Menggarisbawahi fakta bahwa AS tidak akan lagi menghindar dari menghadapi China mengenai isu-isu seperti hak asasi manusia, Xinjiang, Hong Kong dan Taiwan, Washington Post memuat sebuah cerita pada hari Rabu yang menunjukkan bahwa pemerintahan Biden akan mengumumkan boikot diplomatik terhadap Musim Dingin. Olimpiade akan diadakan di Beijing hanya dalam tiga bulan.

 

Membocorkan cerita seperti itu segera setelah panggilan Biden-Xi adalah sinyal yang jelas dari pemerintah bahwa ia akan terus mendorong kembali apa yang dilihatnya sebagai pelanggaran China terhadap kepentingan AS, tidak peduli pesan lebih positif yang berasal dari konferensi kepemimpinan.

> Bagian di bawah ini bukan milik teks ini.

(** The next message of the partition, or the last one again. *)
Lemma delivered_snoc w x b l p o :
  delivered w x b l → (next b l - 1 ≤ p ≤ next b l)%Z → stored w x o → (p ≤ o)%Z →
  (∀ o', stored w x o' → (p ≤ o')%Z → (o ≤ o')%Z) → delivered w x b (l ++ [o]).
Proof.
  intros (Hg0&Hall&Hn&Hlt&Hs) Hp Ho Hpo Hmin. split; [done|]. rewrite next_snoc. split_and!.
  - intros o' Ho' Hb. apply elem_of_app. destruct (decide (o' < next b l)%Z); [left; apply Hall; [done|lia]|right].
    apply list_elem_of_singleton. specialize (Hmin o' Ho'). lia.
  - right. by replace (o + 1 - 1)%Z with o by lia.
  - intros o' [Ho'|Ho'%list_elem_of_singleton]%elem_of_app; [|lia]. specialize (Hlt o' Ho'). lia.
  - apply StronglySorted_app_2; [|done|by repeat constructor].
    intros o' ? Ho' ->%list_elem_of_singleton. specialize (Hlt o' Ho'). lia.
Qed.

Lemma tracks_flagless x b d : flagless (tracks x b d).
Proof. by intros s f r. Qed.

Lemma offsets_of_snoc x d m :
  offsets_of x (d ++ [m]) = offsets_of x d ++ (if decide (msg_tp m = x) then [msg_offset m] else []).
Proof. unfold offsets_of. rewrite filter_app, fmap_app, filter_cons, filter_nil. by case_decide. Qed.

(** A reset keeps what has been delivered, and the next message is the last one
    again at worst. *)
Lemma wp_reset_tracks x b d s :
  tracks x b d s → reset_callback (obj s) = true →
  wp false (resetSeekedConsumer F patience) (λ _ s', tracks x b d s' ∧ quiet s s') s.
Proof.
  intros (Hd&[Hf Hcf]&(co&Hco&Hn)&p&Hp&Hpn&_) Hcb. eapply kwp_mono; [apply wp_reset_seeked|].
  cbn. intros _ s' (Hq&Hg&Hs). split; [|done]. destruct (quiet_flags _ _ Hq) as (Hc&_&_).
  split; [by eapply delivered_grows|].
  split.
  { split; [by rewrite (quiet_fixed _ _ Hq)|]. destruct (renewable (obj s)); [by destruct Hs as (_&?&_)|by subst s']. }
  assert (last_known_consumed_offsets_ (obj s') = last_known_consumed_offsets_ (obj s)) as ->.
  { destruct Hq as [Ho _]. destruct s as [? [] ?], s' as [? [] ?]. cbn in *. by simplify_eq. }
  split; [by exists co|]. rewrite Hc, Hcb. destruct (renewable (obj s)).
  - destruct Hs as (_&_&Hs). exists (co_offset co). destruct (Hs x co Hco) as [_ Hpos].
    split; [apply Hpos; lia|]. split; [lia|done].
  - subst s'. by exists p.
Qed.

(** The state after a call of [consume] and after the offset has been kept. *)
Definition after_consume (w : World) (s : st) : st := mkSt w (obj s) (raises s).
Definition after_keep (m : Message) (s : st) : st :=
  mkSt (world s) (set_offsets (<[msg_tp m := mkOffset (msg_offset m) (msg_timestamp m)]>
    (last_known_consumed_offsets_ (obj s))) (obj s)) (raises s).

Lemma tracks_quiet_world x b d s c t r w' :
  tracks x b d s → client s = Some c → consume c t (world s) = (r, w') →
  (∀ m, r = Some m → err m = ERR_NO_ERROR → msg_tp m ≠ x) →
  tracks x b d (after_consume w' s).
Proof.
  intros (Hd&[Hf Hcf]&Hco&p&Hp&Hpn&Hcb) Hc E Hr. pose proof (consume_grows c t (world s)) as Hg. rewrite E in Hg.
  split; [by eapply delivered_grows|split; [|split; [done|]]].
  { split; [done|]. intros H0' y Hy. specialize (Hcf H0' y Hy). unfold pos, client in *. cbn. rewrite Hc in *. cbn in *.
    pose proof (consume_unassigned c t (world s) y Hcf) as Hu. by rewrite E in Hu. }
  exists p. split; [|done].
  unfold pos in *. unfold client in *. cbn. rewrite Hc in *. cbn in *. eapply consume_frame; [done..|lia].
Qed.

Lemma tracks_message x b d s c t m w' :
  tracks x b d s → client s = Some c → consume c t (world s) = (Some m, w') → err m = ERR_NO_ERROR →
  tracks x b (d ++ [m]) (after_keep m (after_consume w' s)).
Proof.
  intros Ht Hc E He. unfold tracks. rewrite offsets_of_snoc. case_decide as Hx.
  2:{ rewrite app_nil_r. destruct (tracks_quiet_world x b d s c t (Some m) w') as (Hd&Hcf&(co&Hco&?)&?); try done.
      { by intros ? [= <-]. }
      split; [done|split; [done|split; [|done]]]. exists co. cbn. by rewrite lookup_insert_ne. }
  subst x. destruct Ht as (Hd&[Hf Hcf]&_&p&Hp&(H0'&Hpn)&Hcb). pose proof (consume_grows c t (world s)) as Hg. rewrite E in Hg.
  unfold pos in Hp. rewrite Hc in Hp. cbn in Hp.
  destruct (consume_message c t (world s) m w' p E He Hp H0') as (Hm&Hpm&Hmin&Hpos).
  rewrite next_snoc. split; [|split; [|split]].
  - cbn. eapply delivered_snoc; [by eapply delivered_grows|done|by eexists|done|done].
  - split; [done|]. intros Hc0 y Hy. specialize (Hcf Hc0 y Hy). unfold pos, client in *. cbn. rewrite Hc in *. cbn in *.
    pose proof (consume_unassigned c t (world s) y Hcf) as Hu. by rewrite E in Hu.
  - exists (mkOffset (msg_offset m) (msg_timestamp m)). cbn. rewrite lookup_insert_eq. split; [done|lia].
  - exists (msg_offset m + 1)%Z. split.
    { unfold pos, client in *. cbn. rewrite Hc. done. }
    split; [lia|]. cbn. intros Hcb0. split; [done|]. destruct (Hcb Hcb0) as [-> Hss].
    apply StronglySorted_app_2; [|done|by repeat constructor].
    intros o o' Ho ->%list_elem_of_singleton. destruct Hd as (_&_&_&Hlt&_). specialize (Hlt o Ho). lia.
Qed.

Artinya bagi hubungan Tiongkok-AS adalah bahwa era persaingan strategis akan terus berlanjut. Ini mungkin kurang gertakan dan ketidakpastian administrasi Trump, tetapi akan mempertahankan sebagian besar kebijakan dan representasi yang lebih kuat dari kepentingan AS.

Mungkin belum ada pagar pembatas dalam kompetisi ini, tetapi jalan yang lebih jelas menuju dialog yang lebih besar dan kerja sama yang selektif ini akan menurunkan suhu dan mengurangi pergeseran ke arah konflik.

 

**)Christian Le Miere adalah penasihat kebijakan luar negeri dan pendiri serta direktur pelaksana Arcipel, sebuah perusahaan penasihat strategis yang berbasis di London.